◆ **Exercise requirements**: Without skipping or changing anything, print all the entries.
(Beginning of Dataset excerpts)
(** X3. For targets and percentages between 0 and 100, [achievable] follows
    the window between the totals the forward formula gives at NET 0 and at
    NET 200, up to the rounding of the double arithmetic: it is true for
    every target at least [10^-9] inside the window and false for every
    target at least [10^-9] outside, where the returned score is 0 below
    the window and 200 above it.  On the edge the rounding decides: for
    target 1, HSC 2 and SSC 7 the target is the total at NET 0 over the
    reals, and [achievable] is false. *)
Theorem calculateRequiredNetScore_achievable_window :
  (forall (target hsc ssc : Q) (useEq : bool) (eqPct : option Q),
      0 <= target <= 100 -> 0 <= hsc <= 100 -> 0 <= ssc <= 100 ->
      match eqPct with Some e => 0 <= e <= 100 | None => True end ->
      let r := calculateRequiredNetScore target hsc ssc useEq eqPct in
      let lowest :=
        match useEq, eqPct with
        | true, Some e => e * (25 # 100)
        | _, _ => hsc * (15 # 100) + ssc * (10 # 100)
        end in
      let highest := 75 + lowest in
      (lowest + (1 # 1000000000) <= target <= highest - (1 # 1000000000) ->
       achievable r = true) /\
      (target <= lowest - (1 # 1000000000) ->
       achievable r = false /\ requiredNetScore r == 0) /\
      (highest + (1 # 1000000000) <= target ->
       achievable r = false /\ requiredNetScore r == 200)) /\
  (let r := calculateRequiredNetScore 1 2 7 false None in
   1 == 2 * (15 # 100) + 7 * (10 # 100) /\ achievable r = false).
Proof.
  split; [|vm_compute; split; reflexivity].
  intros target hsc ssc useEq eqPct Ht Hh Hs He r lowest highest.
  destruct (solved_score_double target hsc ssc useEq eqPct)
    as (solved & Each & Ereq & Hnear).
  cbv zeta in Each, Ereq, Hnear. fold r in Each, Ereq. fold lowest in Hnear.
  specialize (Hnear Ht Hh Hs He). rewrite Each, Ereq.
  apply Qabs_Qle_condition in Hnear. subst highest. clearbody lowest.
  literal_inverses.
  destruct (ceiling_bounds solved) as [C1 C2].
  assert (L200 : Double.double 200 = 200) by (vm_compute; reflexivity).
  repeat apply conj.
  - intros H. apply andb_true_iff. split; apply Qle_bool_iff; lra.
  - intros H. split.
    + destruct (leb_spec 0 solved); [exfalso; lra | reflexivity].
    + assert (Hk : inject_Z (Qceiling solved) <= 0).
      { change 0 with (inject_Z 0). rewrite <- Zle_Qle.
        assert (X : (Qceiling solved < 1)%Z); [|lia].
        rewrite Zlt_Qlt. change (inject_Z 1) with 1. lra. }
      assert (A1 : Double.double (inject_Z (Qceiling solved)) <= 0)
        by (apply double_upper; [reflexivity | exact Hk]).
      rewrite (Q.min_r 200 _) by lra.
      rewrite double_fixed. apply Q.max_l. exact A1.
  - intros H. split.
    + destruct (leb_spec solved 200);
        [exfalso; lra | apply andb_false_r].
    + assert (Hk : 200 <= inject_Z (Qceiling solved)) by lra.
      assert (A1 : 200 <= Double.double (inject_Z (Qceiling solved)))
        by (apply double_lower; [reflexivity | exact Hk]).
      rewrite (Q.min_l 200 _) by lra.
      rewrite L200. apply Q.max_r. discriminate.
Qed.

Lemma calculateRequiredNetScore_achievable_window_witness :
  0 <= 80 <= 100 /\ 0 <= 85 <= 100 /\ 0 <= 90 <= 100 /\
  achievable (calculateRequiredNetScore 80 85 90 false None) = true.
Proof.
  assert (Ht : 0 <= 80 <= 100) by (split; discriminate).
  assert (Hh : 0 <= 85 <= 100) by (split; discriminate).
  assert (Hs : 0 <= 90 <= 100) by (split; discriminate).
  repeat (split; [assumption|]).
  apply (proj1 (proj1 calculateRequiredNetScore_achievable_window
                  80 85 90 false None Ht Hh Hs I)).
  vm_compute. split; discriminate.
Defined.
(End of Dataset excerpts)
◆ **Answer for the task**:
(** X3. For targets and percentages between 0 and 100, [achievable] follows
    the window between the totals the forward formula gives at NET 0 and at
    NET 200, up to the rounding of the double arithmetic: it is true for
    every target at least [10^-9] inside the window and false for every
    target at least [10^-9] outside, where the returned score is 0 below
    the window and 200 above it.  On the edge the rounding decides: for
    target 1, HSC 2 and SSC 7 the target is the total at NET 0 over the
    reals, and [achievable] is false. *)
Theorem calculateRequiredNetScore_achievable_window :
  (forall (target hsc ssc : Q) (useEq : bool) (eqPct : option Q),
      0 <= target <= 100 -> 0 <= hsc <= 100 -> 0 <= ssc <= 100 ->
      match eqPct with Some e => 0 <= e <= 100 | None => True end ->
      let r := calculateRequiredNetScore target hsc ssc useEq eqPct in
      let lowest :=
        match useEq, eqPct with
        | true, Some e => e * (25 # 100)
        | _, _ => hsc * (15 # 100) + ssc * (10 # 100)
        end in
      let highest := 75 + lowest in
      (lowest + (1 # 1000000000) <= target <= highest - (1 # 1000000000) ->
       achievable r = true) /\
      (target <= lowest - (1 # 1000000000) ->
       achievable r = false /\ requiredNetScore r == 0) /\
      (highest + (1 # 1000000000) <= target ->
       achievable r = false /\ requiredNetScore r == 200)) /\
  (let r := calculateRequiredNetScore 1 2 7 false None in
   1 == 2 * (15 # 100) + 7 * (10 # 100) /\ achievable r = false).
Proof.
  split; [|vm_compute; split; reflexivity].
  intros target hsc ssc useEq eqPct Ht Hh Hs He r lowest highest.
  destruct (solved_score_double target hsc ssc useEq eqPct)
    as (solved & Each & Ereq & Hnear).
  cbv zeta in Each, Ereq, Hnear. fold r in Each, Ereq. fold lowest in Hnear.
  specialize (Hnear Ht Hh Hs He). rewrite Each, Ereq.
  apply Qabs_Qle_condition in Hnear. subst highest. clearbody lowest.
  literal_inverses.
  destruct (ceiling_bounds solved) as [C1 C2].
  assert (L200 : Double.double 200 = 200) by (vm_compute; reflexivity).
  repeat apply conj.
  - intros H. apply andb_true_iff. split; apply Qle_bool_iff; lra.
  - intros H. split.
    + destruct (leb_spec 0 solved); [exfalso; lra | reflexivity].
    + assert (Hk : inject_Z (Qceiling solved) <= 0).
      { change 0 with (inject_Z 0). rewrite <- Zle_Qle.
        assert (X : (Qceiling solved < 1)%Z); [|lia].
        rewrite Zlt_Qlt. change (inject_Z 1) with 1. lra. }
      assert (A1 : Double.double (inject_Z (Qceiling solved)) <= 0)
        by (apply double_upper; [reflexivity | exact Hk]).
      rewrite (Q.min_r 200 _) by lra.
      rewrite double_fixed. apply Q.max_l. exact A1.
  - intros H. split.
    + destruct (leb_spec solved 200);
        [exfalso; lra | apply andb_false_r].
    + assert (Hk : 200 <= inject_Z (Qceiling solved)) by lra.
      assert (A1 : 200 <= Double.double (inject_Z (Qceiling solved)))
        by (apply double_lower; [reflexivity | exact Hk]).
      rewrite (Q.min_l 200 _) by lra.
      rewrite L200. apply Q.max_r. discriminate.
Qed.

Lemma calculateRequiredNetScore_achievable_window_witness :
  0 <= 80 <= 100 /\ 0 <= 85 <= 100 /\ 0 <= 90 <= 100 /\
  achievable (calculateRequiredNetScore 80 85 90 false None) = true.
Proof.
  assert (Ht : 0 <= 80 <= 100) by (split; discriminate).
  assert (Hh : 0 <= 85 <= 100) by (split; discriminate).
  assert (Hs : 0 <= 90 <= 100) by (split; discriminate).
  repeat (split; [assumption|]).
  apply (proj1 (proj1 calculateRequiredNetScore_achievable_window
                  80 85 90 false None Ht Hh Hs I)).
  vm_compute. split; discriminate.
Defined.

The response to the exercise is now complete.